_TASK_
In the listing below, locate the line containing "(Hsmart & _ & _)." and the line containing "assert (∀ k y, out !! k = Some y → i < k →". Output both of them and every line between, exactly as written, and nothing more.

_RECORDED INFORMATION_
Lemma comm_order_preserved_witness :
  before scenario_nodes "C1" "C2" ∧
  smart_reordering 8 (scenario false true) scenario_cost scenario_nodes
    = Ok ["A"; "C1"; "W1"; "B"; "C2"; "W2"; "D"] ∧
  before ["A"; "C1"; "W1"; "B"; "C2"; "W2"; "D"] "C1" "C2".
Proof.
  assert (NoDup scenario_nodes) as Hn by by apply (bool_decide_unpack _).
  assert (before scenario_nodes "C1" "C2") as Hab
    by by exists ["A"], ["W1"; "B"], ["W2"; "D"].
  assert (smart_reordering 8 (scenario false true) scenario_cost scenario_nodes
          = Ok ["A"; "C1"; "W1"; "B"; "C2"; "W2"; "D"]) as Hout
    by by vm_compute.
  split; [done|]. split; [done|].
  destruct (comm_order_preserved (scenario false true) scenario_cost
              scenario_nodes "C1" "C2" Hn Hab) as (Hsmart & _ & _).
  - by vm_compute.
  - by vm_compute.
  - by apply (Hsmart 8).
Defined.

(** C3, as the specification words it, fails: with two waits taken by
    the same node, [sink_waits] emits both before that node, in name
    order, so the first of them does not stand immediately before its
    first user (nor is it the last node). *)
Lemma sink_waits_wait_not_adjacent :
  sink_waits two_waits ["C"; "W1"; "W2"; "N"] = Ok ["C"; "W1"; "W2"; "N"] ∧
  ["C"; "W1"; "W2"; "N"] !! 1 = Some "W1" ∧
  is_kind two_waits Wait "W1" = true ∧
  ¬ wait_before_first_user two_waits ["C"; "W1"; "W2"; "N"] 1 "W1".
Proof.
  split; [by vm_compute|]. split; [done|]. split; [by vm_compute|].
  intros H. vm_compute in H. discriminate H.
Qed.

(** C3 (amended): let the node list be without repetition and a
    topological order of a graph whose [users] are the inverse of its
    [args], and let no wait of the list be an argument of another wait
    of the list.  Then every wait [w] of the sequence [sink_waits]
    returns stands before the earliest node of the sequence that uses
    [w], and between the two stand only waits that this node uses too, in
    name order; or, if no node of the sequence uses [w], only waits follow
    [w] up to the end of the sequence, in name order. *)
Theorem sink_waits_before_first_user (g : Graph) (result out : list Node)
    (i : nat) (w : Node) :
  well_formed g → NoDup result → topological g result →
  no_wait_on_wait g result →
  sink_waits g result = Ok out →
  out !! i = Some w → is_kind g Wait w = true →
  wait_before_first_user_run g out i w.
Proof.
  intros Hwf Hn Ht Hww Hout Hi Hw.
  destruct (sink_waits_topological _ _ _ Hwf Hn Hww Ht Hout)
    as (Hn' & Hin & Ht').
  assert (∀ k y, out !! k = Some y → y ∈ users g w →
                 i < k ∧ is_kind g Wait y = false) as Huser.
  { intros k y Hk Hy. apply (users_args g Hwf) in Hy. split.
    - by apply (Ht' i k w y).
    - destruct (is_kind g Wait y) eqn:Hy'; [|done].
      destruct (Hww w y); [| |done..].
      + apply Hin. by eapply list_elem_of_lookup_2.
      + apply Hin. by eapply list_elem_of_lookup_2. }
  assert (∀ k y, out !! k = Some y → i < k →
                 drop (S i) out !! (k - S i) = Some y) as Hdrop.
  { intros k y Hk Hlt. rewrite lookup_drop.
    by replace (S i + (k - S i)) with k by lia. }
  pose proof (take_drop_middle out i w Hi) as Hsplit. symmetry in Hsplit.
  assert (sunk_form g out) as Hform.
  { apply sink_waits_Ok in Hout as [_ ->].
    apply sunk_sunk_form, all_waits_empty. }
  unfold wait_before_first_user_run.
  destruct (sunk_form_wait_run g out _ _ w Hform Hsplit Hw)
    as [[Hpost Hs]|(ws & node & rest & Hpost & Hws & Hs & Hnode & Hu)].
  - assert (list_find (λ u, u ∈ users g w) out = None) as ->; [|done].
    apply list_find_None, Forall_forall. intros y Hy Hyu.
    apply list_elem_of_lookup in Hy as [k Hk].
    destruct (Huser k y Hk Hyu) as [Hlt Hy'].
    apply Hdrop in Hk; [|done]. apply list_elem_of_lookup_2 in Hk.
    rewrite Forall_forall in Hpost. rewrite (Hpost y Hk) in Hy'. done.
  - assert (out !! (S i + length ws) = Some node) as Hnode_at.
    { rewrite <- lookup_drop, Hpost. by apply list_lookup_middle. }
    assert (list_find (λ u, u ∈ users g w) out = Some (S i + length ws, node))
      as ->.
    { apply list_find_Some. split; [done|]. split; [done|].
      intros k y Hk Hlt Hyu.
      destruct (Huser k y Hk Hyu) as [Hlt' Hy'].
      apply Hdrop in Hk; [|done]. rewrite Hpost in Hk.
      rewrite lookup_app_l in Hk by lia.
      apply list_elem_of_lookup_2 in Hk.
      rewrite Forall_forall in Hws. destruct (Hws y Hk) as [Hk' _].
      rewrite Hk' in Hy'. done. }
    unfold between. replace (S i + length ws - S i) with (length ws) by lia.
    rewrite Hpost, take_app_length. split; [lia|done].
Qed.

Lemma sink_waits_before_first_user_witness :
  sink_waits two_waits ["C"; "W1"; "W2"; "N"] = Ok ["C"; "W1"; "W2"; "N"] ∧
  list_find (λ u, u ∈ users two_waits "W1") ["C"; "W1"; "W2"; "N"]
    = Some (3, "N") ∧
  wait_before_first_user_run two_waits ["C"; "W1"; "W2"; "N"] 1 "W1".
Proof.
  split; [by vm_compute|]. split; [by vm_compute|].
  apply (sink_waits_before_first_user two_waits ["C"; "W1"; "W2"; "N"]
           ["C"; "W1"; "W2"; "N"] 1 "W1").
  - by apply graph_of_well_formed, (bool_decide_unpack _).
  - by apply (bool_decide_unpack _).
  - by apply args_not_later_topological.
  - by apply no_wait_on_wait_check_sound.
  - by vm_compute.
  - reflexivity.
  - by vm_compute.
Defined.



(** The ordering edge is what the second comm follows when both comms
    are released at one node: on [two_comms], where [C2] does not take
    [C1], [C2] stands after [C1] all the same and so not immediately
    after [A], the last node it takes. *)
Lemma raise_comms_comm_not_adjacent :
  raise_comms two_comms ["A"; "C1"; "C2"] = Ok ["A"; "C1"; "C2"] ∧
  ["A"; "C1"; "C2"] !! 2 = Some "C2" ∧
  is_kind two_comms CommStart "C2" = true ∧
  ¬ ordering_edges two_comms ["A"; "C1"; "C2"] ∧
  ¬ comm_after_last_arg two_comms ["A"; "C1"; "C2"] 2 "C2".
Proof.
  split; [by vm_compute|]. split; [done|]. split; [by vm_compute|].
  split.
  - intros H. specialize (H [] "C1" "C2" []).
    assert ("C1" ∈ args two_comms "C2") as Hin by (apply H; by vm_compute).
    change ("C1" ∈ ["A"]) in Hin. by apply list_elem_of_singleton in Hin.
  - intros H. vm_compute in H. discriminate H.
Qed.

(** C5, as the specification words it, fails: [smart_reordering] first
    drops the nodes that carry no ["fusion_meta"], also when there is no
    comm. *)
Lemma smart_reordering_drops_without_meta :
  Forall (λ n, is_kind no_meta CommStart n = false) ["x"] ∧
  smart_reordering 0 no_meta (λ _, 0%Q) ["x"] = Ok [] ∧
  smart_reordering 0 no_meta (λ _, 0%Q) ["x"] ≠ Ok ["x"].
Proof.
  split; [by repeat constructor|]. split; [by vm_compute|].
  by vm_compute.
Qed.

(** C5 (amended): on a list without comms, [smart_reordering] returns
    the nodes that carry ["fusion_meta"], in the order of the input and
    whatever the fuel; the input itself when every node carries it. *)
Theorem smart_reordering_comm_free (fuel : nat) (g : Graph)
    (cost : SchedulerNode → Q) (nodes : list Node) :
  Forall (λ n, is_kind g CommStart n = false) nodes →
  smart_reordering fuel g cost nodes
    = Ok (filter (λ node, has_fusion_meta g node = true) nodes) ∧
  (Forall (λ n, has_fusion_meta g n = true) nodes →
   smart_reordering fuel g cost nodes = Ok nodes).
Proof.
  intros Hnc. split; [by apply smart_reordering_no_comms|].
  intros Hm. rewrite smart_reordering_no_comms by done.
  by rewrite filter_all_true.
Qed.

Lemma smart_reordering_comm_free_witness :
  Forall (λ n, is_kind two_cycle CommStart n = false) ["a"; "b"] ∧
  smart_reordering 0 two_cycle scenario_cost ["a"; "b"] = Ok ["a"; "b"].
Proof.
  assert (Forall (λ n, is_kind two_cycle CommStart n = false) ["a"; "b"])
    as Hnc by (by repeat constructor).
  split; [exact Hnc|].
  apply (smart_reordering_comm_free 0 two_cycle scenario_cost ["a"; "b"] Hnc).
  by repeat constructor.
Defined.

_REPLY TO THE EXERCISE_
              scenario_nodes "C1" "C2" Hn Hab) as (Hsmart & _ & _).
  - by vm_compute.
  - by vm_compute.
  - by apply (Hsmart 8).
Defined.

(** C3, as the specification words it, fails: with two waits taken by
    the same node, [sink_waits] emits both before that node, in name
    order, so the first of them does not stand immediately before its
    first user (nor is it the last node). *)
Lemma sink_waits_wait_not_adjacent :
  sink_waits two_waits ["C"; "W1"; "W2"; "N"] = Ok ["C"; "W1"; "W2"; "N"] ∧
  ["C"; "W1"; "W2"; "N"] !! 1 = Some "W1" ∧
  is_kind two_waits Wait "W1" = true ∧
  ¬ wait_before_first_user two_waits ["C"; "W1"; "W2"; "N"] 1 "W1".
Proof.
  split; [by vm_compute|]. split; [done|]. split; [by vm_compute|].
  intros H. vm_compute in H. discriminate H.
Qed.

(** C3 (amended): let the node list be without repetition and a
    topological order of a graph whose [users] are the inverse of its
    [args], and let no wait of the list be an argument of another wait
    of the list.  Then every wait [w] of the sequence [sink_waits]
    returns stands before the earliest node of the sequence that uses
    [w], and between the two stand only waits that this node uses too, in
    name order; or, if no node of the sequence uses [w], only waits follow
    [w] up to the end of the sequence, in name order. *)
Theorem sink_waits_before_first_user (g : Graph) (result out : list Node)
    (i : nat) (w : Node) :
  well_formed g → NoDup result → topological g result →
  no_wait_on_wait g result →
  sink_waits g result = Ok out →
  out !! i = Some w → is_kind g Wait w = true →
  wait_before_first_user_run g out i w.
Proof.
  intros Hwf Hn Ht Hww Hout Hi Hw.
  destruct (sink_waits_topological _ _ _ Hwf Hn Hww Ht Hout)
    as (Hn' & Hin & Ht').
  assert (∀ k y, out !! k = Some y → y ∈ users g w →
                 i < k ∧ is_kind g Wait y = false) as Huser.
  { intros k y Hk Hy. apply (users_args g Hwf) in Hy. split.
    - by apply (Ht' i k w y).
    - destruct (is_kind g Wait y) eqn:Hy'; [|done].
      destruct (Hww w y); [| |done..].
      + apply Hin. by eapply list_elem_of_lookup_2.
      + apply Hin. by eapply list_elem_of_lookup_2. }
  assert (∀ k y, out !! k = Some y → i < k →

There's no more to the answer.